● **DATA FOR THIS TASK**:
=====

Lemma Fetch2_evaluate_Ok k stages L policy shuffled s io :
  stage_ok k s → 0 ≤ k < 2 ^ 59 → f2_io_ok stages L s io → policy_ok n policy shuffled →
  ∃ s' io' sched outs,
    Fetch2_evaluate predict policy n shuffled s io
      = Ok (s', io', default BranchData0 (last_prediction outs), updateBranchPrediction (f2_branchInp io))
    ∧ stage_ok (k + 1) s'
    ∧ (∀ t, cycle_spec s s' io (outs_of sched outs t) t)
    ∧ (∀ t, arrivals (f2_out io') t = outs_of sched outs t) ∧ (outs ≠ [] → is_Some sched).
Proof.
  intros Hs Hk Hio Hpol. pose proof (st_width k s Hs) as HW. unfold Fetch2_evaluate.
  destruct (f2_accept_Ok k stages L s io Hs Hio) as (bufs0 & Hacc & Hl0 & _). pose proof Hacc as Hacc'.
  unfold accept in Hacc. rewrite Hacc. cbn [rbind]. rewrite (fi_out _ _ _ _ Hio). cbn [assert_ rbind].
  destruct (streamChange_Ok k stages L s io bufs0 Hs Hio Hacc') as (bufs1 & infos1 & -> & Hth1 & Hp1 & Hc1).
  cbn [rbind]. pose proof (fi_next _ _ _ _ Hio) as Hnx.
  destruct (discardAll_Ok k io (f2_processMoreThanOneInput s) (f2_nextStageReserve io) bufs1 infos1 _ Hnx Hth1 Hp1)
    as (bufs2 & infos2 & -> & Hth2 & Hp2 & Hc2). cbn [rbind].
  destruct (f2_sched_Ok k bufs2 infos2 _ policy (f2_threadPriority s) shuffled Hth2 Hpol)
    as (sched & -> & Hsched). cbn [rbind].
  assert (∃ bufs3 infos3 decs3 outs,
    match sched with
    | Some tid => f2_packThread predict (f2_outputWidth s) (f2_processMoreThanOneInput s) bufs2 infos2
                    (f2_decoders s) (f2_out io) tid
    | None => Ok (bufs2, infos2, f2_decoders s, f2_out io, None)
    end = Ok (bufs3, infos3, decs3, out_is (f2_outputWidth s) (f2_out io) outs, last_prediction outs)
    ∧ threads_ok (k + 1) thread_ok bufs3 infos3 decs3
    ∧ Z.of_nat (length outs) ≤ f2_outputWidth s ∧ Forall (λ o, isBubble o = false) outs
    ∧ (outs ≠ [] → is_Some sched)
    ∧ ∀ t' b' i' d', vget bufs3 t' = Ok b' → vget infos3 t' = Ok i' → vget decs3 t' = Ok d' →
        ∃ b i d, vget bufs2 t' = Ok b ∧ vget infos2 t' = Ok i ∧ vget (f2_decoders s) t' = Ok d
          ∧ (b' = b ∨ elementPtr b' = None)
          ∧ fetches predict (abs i d) (contents b) (outs_of sched outs t') (abs i' d') (contents b'))
    as (bufs3 & infos3 & decs3 & outs & -> & Hth3 & HleW & Hnb & Hso & Hc3).
  { destruct sched as [t|].
    - destruct (Hsched t eq_refl) as [Ht _].
      destruct (f2_packThread_Ok k (f2_outputWidth s) (f2_processMoreThanOneInput s) bufs2 infos2 (f2_decoders s)
        (f2_out io) t)
        as (bufs3 & infos3 & decs3 & outs & ? & ? & ? & ? & ?); [done..|].
      exists bufs3, infos3, decs3, outs. split_and!; done.
    - exists bufs2, infos2, (f2_decoders s), []. split_and!; try done; [|cbn; lia|].
      + destruct Hth2 as [? ? ? Ht]. split; [done..|]. intros t b i Hb Hi.
        destruct (Ht t b i Hb Hi) as [? []]. split; [done|]. split; lia.
      + intros t b i d Hb Hi Hd. exists b, i, d. split_and!; try done; [by left|]. constructor. }
  cbn [rbind]. destruct (f2_finish_Ok (k + 1) stages L (f2_outputWidth s) bufs3 infos3 decs3 io sched outs)
    as (out' & ar' & next' & -> & _ & _ & Hco); [done|apply Hio|done|apply Hio|apply Hio|apply Hio|done| |].
  { intros Hne. destruct (Hso Hne) as [t ->]. destruct (Hsched t eq_refl) as (Ht & i & Hi & Hbl).
    destruct (f2_threads_get _ _ _ _ _ t Hth2 Ht) as (b & i' & d & Hb & Hi' & _).
    rewrite Hi in Hi'. injection Hi' as <-. destruct (Hc2 t b i d Hb Hi) as (_ & _ & nb & _ & _ & Hnb' & Hbk & _).
    exists t, nb. split_and!; try done. rewrite Hbk in Hbl. by destruct (canReserve nb). }
  cbn [rbind]. destruct (f2_pushTail_Ok (k + 1) stages L s io bufs0 bufs3 infos3 decs3 Hio)
    as (bufs4 & inp & -> & Hth4 & Hp4 & Hc4); [destruct Hs as [_ _ []]; lia|done| |].
  { intros t b Hb. pose proof (vget_bound _ _ _ Hb).
    destruct (f2_threads_get _ _ _ _ _ t Hth3) as (? & i & d & _ & Hi & Hd & _); [destruct Hth3; lia|].
    destruct (Hc3 t b i d Hb Hi Hd) as (b2 & _ & _ & Hb2 & _ & _ & [->|] & _); [by apply Hp2|by left]. }
  cbn [rbind]. eexists _, _, sched, outs. split; [done|]. split_and!; try done.
  - intros t b4 i4 d4 Hb4 Hi4 Hd4. cbn in Hb4, Hi4, Hd4. destruct (Hc4 t b4 Hb4) as (b3 & Hb3 & Hcc).
    destruct (Hc3 t b3 i4 d4 Hb3 Hi4 Hd4) as (b2 & i2 & d & Hb2 & Hi2 & Hd & _ & Hf3).
    destruct (Hc2 t b2 i2 d Hb2 Hi2) as (b1 & i1 & _ & Hb1 & Hi1 & _ & _ & _ & Hf2).
    destruct (Hc1 t b1 i1 d Hb1 Hi1) as (b & i & Hb & Hi & Hst).
    exists b, i, d, (abs i1 d), (contents b1). split_and!; try done.
    rewrite Hcc. change (outs_of sched outs t) with ([] ++ outs_of sched outs t). by eapply fetches_trans.
  - intros t. cbn [f2_out]. by apply (cycle_out_arrivals (f2_outputWidth s) _ _ sched outs t Hco); [apply Hio|].
Qed.

(** A history: the shared parts of each cycle and the random permutation. *)
Fixpoint f2_run (policy : ThreadPolicy) s (cycles : list (Fetch2Io * list Z))
  : res (Fetch2 * list (Fetch2Io * BranchData I)) :=
  match cycles with
  | [] => Ok (s, [])
  | (io, shuffled) :: cycles =>
      ' (s, io', prd, _) ← Fetch2_evaluate predict policy n shuffled s io;
      ' (s, ios) ← f2_run policy s cycles;
      Ok (s, (io', prd) :: ios)
  end.

(** What the rest of the CPU guarantees along a history. *)
Fixpoint f2_obeys (stages L : Z) (policy : ThreadPolicy) s (cycles : list (Fetch2Io * list Z)) : Prop :=
  match cycles with
  | [] => True
  | (io, shuffled) :: cycles =>
      f2_io_ok stages L s io ∧ policy_ok n policy shuffled ∧
      match Fetch2_evaluate predict policy n shuffled s io with
      | Ok (s, _, _, _) => f2_obeys stages L policy s cycles
      | Stop _ => True
      end
  end.

(** The abstract machine over a history: in each cycle a line may arrive or
    the stream may change, and then the machine takes some steps. *)
Inductive fetch_run (t : Z) : Fetching → list Line → list Fetch2Io → list DynInst
    → Fetching → list Line → Prop :=
| fetch_run_nil g q : fetch_run t g q [] [] g q
| fetch_run_cycle g q io ios g0 q0 outs g1 q1 outs' g2 q2 :
    cycle_start g q io t = (g0, q0) → fetches predict g0 q0 outs g1 q1 →
    fetch_run t g1 q1 ios outs' g2 q2 → fetch_run t g q (io :: ios) (outs ++ outs') g2 q2.

Definition f2_produced (ios : list (Fetch2Io * BranchData I)) (t : Z) : list DynInst :=
  mjoin ((λ c, arrivals (f2_out c.1) t) <$> ios).

(** The prediction a cycle sends back belongs to the last instruction it gives. *)
Definition predicts_last (c : Fetch2Io * BranchData I) : Prop :=
  ∃ t outs, arrivals (f2_out c.1) t = outs ∧ (∀ t', t' ≠ t → arrivals (f2_out c.1) t' = [])
    ∧ c.2 = default BranchData0 (last_prediction outs).

Lemma f2_run_Ok stages L policy cycles : ∀ k s,
  stage_ok k s → 0 ≤ k → k + Z.of_nat (length cycles) ≤ 2 ^ 59 → f2_obeys stages L policy s cycles →
  ∃ s' ios, f2_run policy s cycles = Ok (s', ios)
    ∧ stage_ok (k + Z.of_nat (length cycles)) s' ∧ Forall predicts_last ios
    ∧ ∀ t b' i' d', vget (f2_inputBuffer s') t = Ok b' → vget (f2_fetchInfo s') t = Ok i' →
        vget (f2_decoders s') t = Ok d' →
        ∃ b i d, vget (f2_inputBuffer s) t = Ok b ∧ vget (f2_fetchInfo s) t = Ok i
          ∧ vget (f2_decoders s) t = Ok d
          ∧ fetch_run t (abs i d) (contents b) cycles.*1 (f2_produced ios t) (abs i' d') (contents b').
Proof.
  induction cycles as [|[io shuffled] cycles IH]; intros k s Hs Hk Hlen Hob.
  { exists s, []. cbn. rewrite Z.add_0_r. split_and!; try done.
    intros t b i d Hb Hi Hd. exists b, i, d. split_and!; try done. constructor. }
  destruct Hob as (Hio & Hpol & Hob). cbn [length] in Hlen.
  destruct (Fetch2_evaluate_Ok k stages L policy shuffled s io Hs ltac:(lia) Hio Hpol)
    as (s1 & io1 & sched & outs & Hev & Hs1 & Hcy & Hout & Hso).
  rewrite Hev in Hob. destruct (IH (k + 1) s1 Hs1) as (s2 & ios & Hrun & Hs2 & Hpl & Hth2); [lia|lia|done|].
  cbn [f2_run]. rewrite Hev. cbn [rbind]. rewrite Hrun. cbn [rbind]. eexists _, _. split; [done|].
  split; [by replace (k + Z.of_nat (length ((io, shuffled) :: cycles)))
            with (k + 1 + Z.of_nat (length cycles)) by (cbn [length]; lia)|]. split.
  - constructor; [|done]. unfold predicts_last. cbn [fst snd]. destruct sched as [t|].
    + exists t, outs. rewrite !Hout. unfold outs_of. rewrite decide_True by done. split_and!; try done.
      intros t' Hne. rewrite Hout. unfold outs_of. by rewrite decide_False by congruence.
    + destruct outs as [|o outs]; [|by destruct Hso as [? ?]].
      exists 0, []. setoid_rewrite Hout. done.
  - intros t b2 i2 d2 Hb2 Hi2 Hd2. destruct (Hth2 t b2 i2 d2 Hb2 Hi2 Hd2) as (b1 & i1 & d1 & Hb1 & Hi1 & Hd1 & Hr).
    destruct (Hcy t b1 i1 d1 Hb1 Hi1 Hd1) as (b & i & d & g & q & Hb & Hi & Hd & Hst & Hf).
    exists b, i, d. split_and!; try done. unfold f2_produced. cbn [fmap list_fmap mjoin list_join fst].
    rewrite Hout. by eapply fetch_run_cycle.
Qed.
End stage.

(** ** From the constructor *)

Section history.
Context `{I : Isa} {DC : Decoder I} {DK : DecoderOk DC}.
Notation Line := (ForwardLineData I).

(** Where the decoder of a thread starts. *)
Definition start_at (d : Dec DC) : Fetching :=
  mkFetching None firstFetchSeqNum firstStreamSeqNum firstPredictionSeqNum d.

Lemma newFetch2_ok W cap n more decs : 0 ≤ W < MAX_FORWARD_INSTS → 0 < n → Z.of_nat (length decs) = n →
  stage_ok n 0 (mkFetch2 W more (replicate (Z.to_nat n) (newInputBuffer cap))
                  (replicate (Z.to_nat n) newF2Info) 0 decs).
Proof.
  intros HW Hn Hd. split; cbn; [done| |].
  - by intros t b [_ [-> _]%lookup_replicate]%vget_Ok.
  - split; rewrite ?length_replicate; [lia|lia|done|].
    intros t b i [_ [-> _]%lookup_replicate]%vget_Ok [_ [-> _]%lookup_replicate]%vget_Ok.
    split; [|split; cbn; unfold firstFetchSeqNum, firstPredictionSeqNum; lia].
    apply thread_ok_empty; try done.
Qed.

(** Every history of the stage is a run of the machine for each thread. *)
Lemma f2_run_init predict n stages L policy cycles W cap more decs :
  0 ≤ W < MAX_FORWARD_INSTS → 0 < n → Z.of_nat (length decs) = n → Z.of_nat (length cycles) ≤ 2 ^ 59 →
  let s0 := mkFetch2 W more (replicate (Z.to_nat n) (newInputBuffer cap))
              (replicate (Z.to_nat n) newF2Info) 0 decs in
  f2_obeys predict n stages L policy s0 cycles →
  ∃ s ios, f2_run predict n policy s0 cycles = Ok (s, ios) ∧ Forall predicts_last ios
    ∧ ∀ t d, vget decs t = Ok d → ∃ g b, vget (f2_inputBuffer s) t = Ok b
        ∧ fetch_run predict t (start_at d) [] cycles.*1 (f2_produced ios t) g (contents b).
Proof.
  intros HW Hn Hd Hlen s0 Hob.
  destruct (f2_run_Ok predict n Hn stages L policy cycles 0 s0) as (s & ios & Hrun & Hs & Hpl & Hth);
    [by apply newFetch2_ok|done|lia|done|].
  exists s, ios. split; [done|]. split; [done|]. intros t d Hgd. pose proof (vget_bound _ _ _ Hgd).
  destruct (f2_threads_get n _ _ _ _ _ t (st_thr _ _ _ Hs)) as (b & i & d' & Hb & Hi & Hd' & _); [lia|].
  destruct (Hth t b i d' Hb Hi Hd') as (b0 & i0 & d0 & Hb0 & Hi0 & Hd0 & Hr). cbn in Hb0, Hi0, Hd0.
  apply vget_Ok in Hb0 as [_ [-> _]%lookup_replicate]. apply vget_Ok in Hi0 as [_ [-> _]%lookup_replicate].
  rewrite Hgd in Hd0. injection Hd0 as <-. by exists (abs i d'), b.
Qed.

=====

Repeat exactly the lines above from the one with "with (k + 1" up to and including the one with "destruct (Hcy t". No other line belongs in the reply.

            with (k + 1 + Z.of_nat (length cycles)) by (cbn [length]; lia)|]. split.
  - constructor; [|done]. unfold predicts_last. cbn [fst snd]. destruct sched as [t|].
    + exists t, outs. rewrite !Hout. unfold outs_of. rewrite decide_True by done. split_and!; try done.
      intros t' Hne. rewrite Hout. unfold outs_of. by rewrite decide_False by congruence.
    + destruct outs as [|o outs]; [|by destruct Hso as [? ?]].
      exists 0, []. setoid_rewrite Hout. done.
  - intros t b2 i2 d2 Hb2 Hi2 Hd2. destruct (Hth2 t b2 i2 d2 Hb2 Hi2 Hd2) as (b1 & i1 & d1 & Hb1 & Hi1 & Hd1 & Hr).
    destruct (Hcy t b1 i1 d1 Hb1 Hi1 Hd1) as (b & i & d & g & q & Hb & Hi & Hd & Hst & Hf).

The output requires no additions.